Hannah Arendt said, “Wherever the relevance of speech is at stake, matters become political by definition, for speech is what makes man a political being.” In other words, if you can talk, you’re a political animal.

As I have said many times, for me it matters because how collapse unfolds is just as important as the fact that it unfolds. A fascist dictatorship in any country will cause collapse to unfold in unique ways. My work has always been about educating and fortifying others emotionally and spiritually to cope with collapse more resiliently than we might without specific psycho-spiritual tools. The tools we need to navigate the protracted degradation and destruction of the natural environment where there is little authoritarian repression are different than the tools we need to live in a society where food and water might be rationed or we are imprisoned in a work camp or we are living in a constant state of domestic terror.

The heart of the matter is that when (not if) we are living in a full-blown fascist dictatorship, everything that we called America, namely, liberty, justice, the Bill of Rights, the rule of law, gender equity, marriage equality, equal opportunity under the law, and basic human rights, will fade more rapidly into the distant past than they already have.

I will vote in the 2020 election, but with a President who bends over and invites other countries to interfere in that election, I fear, and I want very much to be wrong about this, that that election has already been won by the autocratic forces of the current administration in collusion with Russia and other countries. Mueller testified that it is “happening as we sit here.” Watch “The Great Hack” on Netflix and tell me if you believe that free and fair elections are still possible in the United States, or any other place for that matter.

Nevertheless, I will vote for whomever is the nominee of the Democratic Party, realizing that that person will never be able to stop climate catastrophe, will never adequately purge and transform the corruption that engulfs this culture—will never be able to prevail against a tidal wave of burgeoning fascism. I do not know if there will even be an election in 2020, but I know that I don’t have the luxury of engaging in pissing contests over who is more or less progressive. I don’t have the luxury of arguing about Mueller and his dodgy FBI past. Nor do I have the luxury of not voting.
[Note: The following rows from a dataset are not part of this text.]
(* ===== verification/GroupContract.v ===== *)
(** * The group profile contract (group-contract.ts)

    Normalisation of a group's profile into the governance view the gates
    enforce, and the paid-join marker carried as the first line of the rules
    on relays that know no paid groups. *)

From S2P Require Import Prelude JsString Json Policy.
#[local] Open Scope Z_scope.

Definition DEFAULT_GROUP_AUTO_PER_HOUR : Z := 10.
Definition DEFAULT_GROUP_AGENT_ROUNDS : Z := 3.
Definition PAID_JOIN_PREFIX : list Z := js "#paid-join ".

Record PaidJoinInfo := mkPaid { pj_price : list Z; pj_addr : list Z }.
#[export] Instance PaidJoinInfo_eq_dec : EqDecision PaidJoinInfo.
Proof. solve_decision. Defined.

(** One line: the marker's price and address, when it is well-formed. *)
Definition paid_line (line : list Z) : option PaidJoinInfo :=
  let t := trim line in
  if startsWith t PAID_JOIN_PREFIX then
    let rest := split_ws (trim (drop (length PAID_JOIN_PREFIX) t)) in
    match rest !! 0%nat, rest !! 1%nat with
    | Some price, Some addr =>
        if startsWith addr (js "0x") && negb (jeqb price []) then Some (mkPaid price addr) else None
    | _, _ => None
    end
  else None.

(** The loop over the lines returns the first well-formed marker. *)
Fixpoint first_paid (lines : list (list Z)) : option PaidJoinInfo :=
  match lines with
  | [] => None
  | l :: ls => match paid_line l with Some p => Some p | None => first_paid ls end
  end.

Definition paidJoinFromRules (rules : option (list Z)) : option PaidJoinInfo :=
  match rules with
  | None => None
  | Some r => if jeqb r [] then None else first_paid (split_on 10 r)
  end.

(** The profile fields [paidJoinConfig] reads. *)
Record PaidFields := mkPaidFields {
  pf_joinPrice : option (list Z); pf_joinAddr : option (list Z); pf_rules : option (list Z); pf_join : option (list Z) }.

Definition paidJoinConfig (profile : option PaidFields) : option PaidJoinInfo :=
  match profile with
  | None => None
  | Some p =>
      match pf_joinPrice p, pf_joinAddr p with
      | Some price, Some addr =>
          if match pf_join p with Some j => jeqb j (js "paid") | None => false end && startsWith addr (js "0x")
          then Some (mkPaid price addr)
          else paidJoinFromRules (pf_rules p)
      | _, _ => paidJoinFromRules (pf_rules p)
      end
  end.

Definition is_marker (l : list Z) : bool := startsWith (trim l) PAID_JOIN_PREFIX.

Definition rulesWithoutPaidJoin (rules : option (list Z)) : list Z :=
  match rules with
  | None => []
  | Some r => if jeqb r [] then [] else trim (jjoin [10] (filterb (λ l, negb (is_marker l)) (split_on 10 r)))
  end.

Definition rulesWithPaidJoin (rules : option (list Z)) (price addr : list Z) : list Z :=
  let base := rulesWithoutPaidJoin rules in
  let marker := PAID_JOIN_PREFIX ++ price ++ js " " ++ addr in
  if jeqb base [] then marker else marker ++ [10] ++ base.

(** ** The governance view *)

Inductive SpeakWho := WhoAll | WhoOwner | WhoAdmins.
Inductive JoinPolicy := JoinInvite | JoinApply | JoinOpen | JoinPaid.

Record GroupProfileView := mkView {
  gp_speakHumans : bool; gp_speakAgents : bool; gp_speakWho : SpeakWho; gp_agentWake : GroupAgentWake;
  gp_agentTier : ReplyTier; gp_autoPerHour : Z; gp_agentRounds : Z; gp_rules : list Z;
  gp_admins : list (list Z); gp_room : list Z; gp_join : JoinPolicy; gp_paidJoin : option PaidJoinInfo }.

Definition is_false (v : option json) : bool := match v with Some (JBool false) => true | _ => false end.

(** [typeof n === 'number' && Number.isFinite(n) && n > 0 ? Math.floor(n) : d]. *)
Definition pos_floor (v : option json) (d : Z) : Z :=
  match v with
  | Some (JNum (Fin q)) => if gt_Z (Fin q) 0 then Qc_floor q else d
  | _ => d
  end.

Definition recj (v : option json) : json := match v with Some (JObj o) => JObj o | _ => JObj [] end.

Definition normalizeGroupProfile (raw : option json) : GroupProfileView :=
  let p := recj raw in
  let who := get p (js "speakWho") in
  let rules := as_string (get p (js "rules")) ?? [] in
  let paidJoin := paidJoinFromRules (Some rules) in
  let wireJoin := get p (js "join") in
  let join_ := match paidJoin with
               | Some _ => JoinPaid
               | None => if is_str wireJoin (js "invite") then JoinInvite
                         else if is_str wireJoin (js "apply") then JoinApply
                         else if is_str wireJoin (js "open") then JoinOpen else JoinInvite
               end in
  mkView (negb (is_false (get p (js "speakHumans")))) (negb (is_false (get p (js "speakAgents"))))
    (if is_str who (js "owner") then WhoOwner else if is_str who (js "admins") then WhoAdmins else WhoAll)
    (normalizeGroupWake (get p (js "agentWake")) wk_mention) (normalizeTier (get p (js "agentTier")) Draft)
    (pos_floor (get p (js "autoPerHour")) DEFAULT_GROUP_AUTO_PER_HOUR)
    (pos_floor (get p (js "agentRounds")) DEFAULT_GROUP_AGENT_ROUNDS)
    rules (omap (λ a, as_string (Some a)) (as_array (get p (js "admins")) ?? []))
    (match as_string (get p (js "room")) with Some r => if jeqb r [] then js "chat" else r | None => js "chat" end)
    join_ paidJoin.

(** [groupProfileOf]: the [profile] of a group row. *)
Definition groupProfileOf (group : json) : GroupProfileView := normalizeGroupProfile (get (recj (Some group)) (js "profile")).

(** [entryBy]: the provenance of an archived entry. *)
Definition entryBy (entry : json) : option (list Z) :=
  match as_string (get (recj (Some entry)) (js "by")) with Some b => non_empty b | None => None end.

(** * Theorems *)

Lemma filtered_lines_nonl r l : l ∈ filterb (λ l, negb (is_marker l)) (split_on 10 r) → 10 ∉ l.
Proof. intros [Hl _]%elem_of_filterb. by apply split_on_pieces in Hl. Qed.

(** No line of the displayed rules is a marker. *)
Lemma rulesWithoutPaidJoin_clean rules l :
  l ∈ split_on 10 (rulesWithoutPaidJoin rules) → is_marker l = false.
Proof.
  unfold rulesWithoutPaidJoin. assert (∀ l, l ∈ split_on 10 [] → is_marker l = false) as Hnil.
  { intros x. simpl. rewrite list_elem_of_singleton. by intros ->. }
  destruct rules as [r|]; [|apply Hnil]. destruct (jeqb r []); [apply Hnil|].
  intros (l0 & Hl0 & Ht)%split_on_trim. unfold is_marker. rewrite Ht. fold (is_marker l0).
  set (ls := filterb (λ l, negb (is_marker l)) (split_on 10 r)) in *.
  destruct ls as [|x xs] eqn:E; [by apply Hnil|].
  rewrite split_on_jjoin in Hl0; [|done|intros y Hy; apply (filtered_lines_nonl r); unfold ls in E; by rewrite E].
  rewrite <- E in Hl0. apply elem_of_filterb in Hl0 as [_ Hm]. by apply negb_true_iff.
Qed.

Lemma rulesWithoutPaidJoin_trimmed rules : trim (rulesWithoutPaidJoin rules) = rulesWithoutPaidJoin rules.
Proof. unfold rulesWithoutPaidJoin. repeat case_match; try done. apply trim_idem. Qed.

Lemma without_clean_text s :
  trim s = s → (∀ l, l ∈ split_on 10 s → is_marker l = false) → rulesWithoutPaidJoin (Some s) = s.
Proof.
  intros Ht Hl. unfold rulesWithoutPaidJoin. destruct (jeqb s []) eqn:E; [by apply jeqb_eq in E|].
  rewrite filterb_all by (intros l Hin; by rewrite Hl). by rewrite jjoin_split_on.
Qed.

Lemma rulesWithoutPaidJoin_idem rules :
  rulesWithoutPaidJoin (Some (rulesWithoutPaidJoin rules)) = rulesWithoutPaidJoin rules.
Proof. apply without_clean_text; [apply rulesWithoutPaidJoin_trimmed|apply rulesWithoutPaidJoin_clean]. Qed.

(** What makes a price and an address representable in a marker line. *)
Definition paid_ok (price addr : list Z) : Prop :=
  no_ws price = true ∧ price ≠ [] ∧ no_ws addr = true ∧ startsWith addr (js "0x") = true.

Lemma trim_no_ws_ends a b :
  (∀ c, head a = Some c → is_ws c = false) → a ≠ [] → (∀ c, last b = Some c → is_ws c = false) → b ≠ [] →
  trim (a ++ b) = a ++ b.
Proof.
  intros Ha Hane Hb Hbne. apply trim_id. split; intros c.
  - destruct a; [done|]. simpl. intros [= <-]. by apply Ha.
  - rewrite last_app. destruct (last b) eqn:E; [|by apply last_None in E]. naive_solver.
Qed.

Lemma addr_nonempty addr : startsWith addr (js "0x") = true → addr ≠ [].
Proof. by intros H ->. Qed.

Lemma marker_trim price addr :
  paid_ok price addr → trim (PAID_JOIN_PREFIX ++ price ++ js " " ++ addr) = PAID_JOIN_PREFIX ++ price ++ js " " ++ addr.
Proof.
  intros (Hp & Hpne & Ha & H0). pose proof (addr_nonempty _ H0) as Hane.
  rewrite (app_assoc price), (app_assoc PAID_JOIN_PREFIX). apply trim_no_ws_ends; [|by vm_compute| |done].
  - intros c. vm_compute. by intros [= <-].
  - apply no_ws_trimmed in Ha as [_ Hl]. done.
Qed.

Lemma paid_line_marker price addr :
  paid_ok price addr → paid_line (PAID_JOIN_PREFIX ++ price ++ js " " ++ addr) = Some (mkPaid price addr).
Proof.
  intros Hok. pose proof Hok as (Hp & Hpne & Ha & H0). pose proof (addr_nonempty _ H0) as Hane.
  unfold paid_line. rewrite marker_trim by done. rewrite startsWith_app. rewrite drop_app_length.
  assert (trim (price ++ js " " ++ addr) = price ++ js " " ++ addr) as ->.
  { rewrite app_assoc. apply trim_no_ws_ends; [|by destruct price| |done].
    - apply no_ws_trimmed in Hp as [Hh _]. destruct price; [done|]. apply Hh.
    - by apply no_ws_trimmed in Ha as [_ ?]. }
  assert (split_ws (price ++ js " " ++ addr) = [price; addr]) as ->.
  { unfold split_ws. rewrite split_ws_go_word by done. simpl. rewrite <- (app_nil_r addr) at 1.
    change (split_ws_go (js " " ++ addr ++ []) price false) with (price :: split_ws_go (addr ++ []) [] true).
    rewrite split_ws_go_word by done. done. }
  cbn [lookup list_lookup]. rewrite H0. by rewrite (proj2 (jeqb_neq _ _) Hpne).
Qed.

Lemma no_ws_no_nl s : no_ws s = true → 10 ∉ s.
Proof.
  intros Hs Hin. pose proof (proj1 (everyb_true _ s) Hs 10 Hin) as Hc. by vm_compute in Hc.
Qed.

Lemma marker_no_nl price addr : paid_ok price addr → 10 ∉ PAID_JOIN_PREFIX ++ price ++ js " " ++ addr.
Proof.
  intros (Hp & _ & Ha & _). rewrite !not_elem_of_app. split_and!; try (by apply no_ws_no_nl);
    intros Hin; vm_compute in Hin; set_unfold in Hin; naive_solver lia.
Qed.

Lemma split_rulesWith rules price addr :
  paid_ok price addr →
  split_on 10 (rulesWithPaidJoin rules price addr) =
  (PAID_JOIN_PREFIX ++ price ++ js " " ++ addr) ::
    (if jeqb (rulesWithoutPaidJoin rules) [] then [] else split_on 10 (rulesWithoutPaidJoin rules)).
Proof.
  intros Hok. unfold rulesWithPaidJoin. set (marker := PAID_JOIN_PREFIX ++ _). case_match.
  - apply split_on_none. by apply marker_no_nl.
  - change ([10] ++ rulesWithoutPaidJoin rules) with (10 :: rulesWithoutPaidJoin rules).
    rewrite split_on_app; [done|]. by apply marker_no_nl.
Qed.

Lemma rulesWith_nonempty rules price addr : jeqb (rulesWithPaidJoin rules price addr) [] = false.
Proof. apply jeqb_neq. unfold rulesWithPaidJoin. case_match; vm_compute; discriminate. Qed.

Lemma marker_is_marker price addr : paid_ok price addr → is_marker (PAID_JOIN_PREFIX ++ price ++ js " " ++ addr) = true.
Proof. intros Hok. unfold is_marker. rewrite marker_trim by done. apply startsWith_app. Qed.

(** The paid-join encoding is a lossless overlay on the rules: for a price
    and an address without white space (the address starting with 0x), reading
    the encoded rules gives back exactly that price and address, and hiding the
    marker gives back exactly the rules shown before; encoding again replaces
    the old marker. *)
Theorem paid_join_roundtrip (rules : option (list Z)) (price addr : list Z) (Hok : paid_ok price addr) :
  paidJoinFromRules (Some (rulesWithPaidJoin rules price addr)) = Some (mkPaid price addr) ∧
  rulesWithoutPaidJoin (Some (rulesWithPaidJoin rules price addr)) = rulesWithoutPaidJoin rules ∧
  paidJoinFromRules (Some (rulesWithoutPaidJoin rules)) = None.
Proof.
  split_and!.
  - unfold paidJoinFromRules. rewrite rulesWith_nonempty, split_rulesWith by done. cbn [first_paid]. by rewrite paid_line_marker.
  - unfold rulesWithoutPaidJoin at 1. rewrite rulesWith_nonempty, split_rulesWith by done. cbn [filterb].
    rewrite marker_is_marker by done. cbn [negb].
    pose proof (rulesWithoutPaidJoin_idem rules) as Hid. unfold rulesWithoutPaidJoin in Hid at 1.
    destruct (jeqb (rulesWithoutPaidJoin rules) []) eqn:E; [|done]. apply jeqb_eq in E. by rewrite E.
  - unfold paidJoinFromRules. case_match; [done|].
    assert (∀ l, l ∈ split_on 10 (rulesWithoutPaidJoin rules) → paid_line l = None) as Hl.
    { intros l Hl%rulesWithoutPaidJoin_clean. unfold paid_line. unfold is_marker in Hl. by rewrite Hl. }
    induction (split_on 10 (rulesWithoutPaidJoin rules)) as [|l ls IH]; simpl; [done|].
    rewrite Hl by (by left). apply IH. intros x Hx. apply Hl. by right.
Qed.

Lemma paid_join_roundtrip_witness :
  paid_ok (js "1.5") (js "0xAb") ∧
  rulesWithPaidJoin (Some (js "be kind")) (js "1.5") (js "0xAb") = PAID_JOIN_PREFIX ++ js "1.5 0xAb" ++ [10] ++ js "be kind" ∧
  paidJoinFromRules (Some (rulesWithPaidJoin (Some (js "be kind")) (js "1.5") (js "0xAb"))) =
    Some (mkPaid (js "1.5") (js "0xAb")).
Proof.
  assert (paid_ok (js "1.5") (js "0xAb")) as Hok by (vm_compute; repeat split; discriminate).
  split_and!; [exact Hok|vm_compute; reflexivity|]. by apply paid_join_roundtrip.
Defined.

Lemma pos_floor_nonneg v d : 0 <= d → 0 <= pos_floor v d.
Proof.
  intros Hd. unfold pos_floor. repeat case_match; try done. by apply gt_Z_floor.
Qed.

(** Whatever a profile contains, the enforced view has non-negative
    integer caps and a join policy that is [paid] exactly when the rules carry
    a well-formed marker; a missing or malformed profile is the standard
    template (agents allowed, wake on mention, draft tier, 10 posts an hour, 3
    rounds, invite). *)
Theorem normalizeGroupProfile_sound (raw : option json) :
  let v := normalizeGroupProfile raw in
  0 <= gp_autoPerHour v ∧ 0 <= gp_agentRounds v ∧ gp_room v ≠ [] ∧
  (gp_join v = JoinPaid ↔ is_Some (gp_paidJoin v)) ∧
  gp_paidJoin v = paidJoinFromRules (Some (gp_rules v)) ∧
  ((∀ o, raw ≠ Some (JObj o)) →
   v = mkView true true WhoAll wk_mention Draft 10 3 [] [] (js "chat") JoinInvite None).
Proof.
  intros v. split_and!.
  - by apply pos_floor_nonneg.
  - by apply pos_floor_nonneg.
  - unfold v, normalizeGroupProfile. simpl. repeat case_match; try (vm_compute; discriminate). by apply jeqb_neq.
  - unfold v, normalizeGroupProfile. cbn [gp_join gp_paidJoin].
    destruct (paidJoinFromRules _) as [p|]; [split; [by exists p|done]|].
    split; [by repeat case_match|]. intros [? ?]. done.
  - done.
  - intros Hraw. unfold v, normalizeGroupProfile. assert (recj raw = JObj []) as ->.
    { destruct raw as [[]|]; try done. by destruct (Hraw o). }
    vm_compute. reflexivity.
Qed.

Lemma normalizeGroupProfile_sound_witness :
  normalizeGroupProfile (Some JNull) = mkView true true WhoAll wk_mention Draft 10 3 [] [] (js "chat") JoinInvite None.
Proof. apply normalizeGroupProfile_sound. discriminate. Defined.

(** A profile whose wire join policy is [paid] but whose rules carry no
    marker is enforced as [invite], although the view documents "paid when the
    wire says paid or rules carry the marker"; [paidJoinConfig] on the same
    profile does report a price. *)
Theorem native_paid_join_lost (price addr : list Z) (Haddr : startsWith addr (js "0x") = true) :
  gp_join (normalizeGroupProfile (Some (JObj [(js "join", JStr (js "paid")); (js "joinPrice", JStr price); (js "joinAddr", JStr addr)])))
    = JoinInvite ∧
  paidJoinConfig (Some (mkPaidFields (Some price) (Some addr) None (Some (js "paid")))) = Some (mkPaid price addr).
Proof.
  split; [reflexivity|]. unfold paidJoinConfig. cbn [pf_joinPrice pf_joinAddr pf_join]. rewrite Haddr, andb_true_r. done.
Qed.

Lemma native_paid_join_lost_witness :
  startsWith (js "0x1") (js "0x") = true ∧
  paidJoinConfig (Some (mkPaidFields (Some (js "2")) (Some (js "0x1")) None (Some (js "paid")))) = Some (mkPaid (js "2") (js "0x1")).
Proof. split; [reflexivity|]. apply native_paid_join_lost. reflexivity. Defined.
We are far, far beyond those privileged options. We are so not in Kansas anymore. In fact, I will vote for the Democratic candidate’s car or bus or shoe if there is the slightest chance that fascist autocracy can be postponed a moment longer.

That is the heart of the matter. No candidate running for office has gotten there, and probably never will. But we can. That doesn’t mean go out and vote the way I would. It means: Do you know, do you get in the marrow of your bones that we are now catapulting into a fascist dictatorship alongside climate catastrophe? Are you fortifying yourself with tools that will enable you to navigate both?

Are you prepared to join a resistance movement that actually understands what’s happening and will strategize accordingly? Regardless of likely human extinction and the likely triumph of fascism in a collapsing world, are you committed to taking a stand for the Earth community and the human community?

I’m not talking about a stand that could get you a ghastly prison sentence. I’m talking about a stand that could get you killed.

Am I willing? I don’t know. Who knows what any of us will eventually be forced to choose? But I do know that I am willing to name the heart of the matter which is more than any American political candidate appears willing or able to do at this hour.